Every line below from the one containing "specification asks." through the one containing "From Stdlib Require Import Reals" must be transcribed exactly. Omit all lines outside that stretch.
[[ EXCERPTED DATA, beginning ]]
(** * Monte Carlo tree search engine of MonteCarloTicTacToe

    A shallow embedding of [src/mcts_modified.py], which holds two copies of
    the engine: the iteration-budget engine with the heuristic sampled
    rollout (lines 1-180) and the wall-clock engine with the pure random
    rollout (lines 183-321).

    Conventions of the embedding.
    - The search tree is a store of node objects, addressed by the order of
      their creation; the root is object 0.  A parent link or a dictionary
      value is such an address, so that the in-place updates of the source
      are updates of the store.
    - [random.choice] reads a random source that is threaded through the
      engine.
    - Python exceptions and non-termination are results of type [res].
      The call stack is bounded: the recursions of [traverse_nodes] and of
      [backpropagate] raise RecursionError when they nest deeper than the
      interpreter allows.
    - The readings of the clock and the scores the heuristic rollout sums
      are binary64 floats, with the operations of IEEE 754.
    - The functions of the game are total and pure, as section 6 of the
      specification asks.
    - The UCT score is computed over the real numbers (square root and
      natural logarithm); the win ratios of the final loop, which are
      quotients of two integers, are computed over the rationals. *)

From Stdlib Require Import PrimFloat.
From Stdlib Require SpecFloat FloatOps.
From Stdlib Require Import Reals Lra QArith Lia.
From stdpp Require Import base decidable option list.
[[ EXCERPTED DATA, end ]]
▶ _ANSWER FOR THIS EXERCISE_
      specification asks.
    - The UCT score is computed over the real numbers (square root and
      natural logarithm); the win ratios of the final loop, which are
      quotients of two integers, are computed over the rationals. *)

From Stdlib Require Import PrimFloat.
From Stdlib Require SpecFloat FloatOps.
From Stdlib Require Import Reals Lra QArith Lia.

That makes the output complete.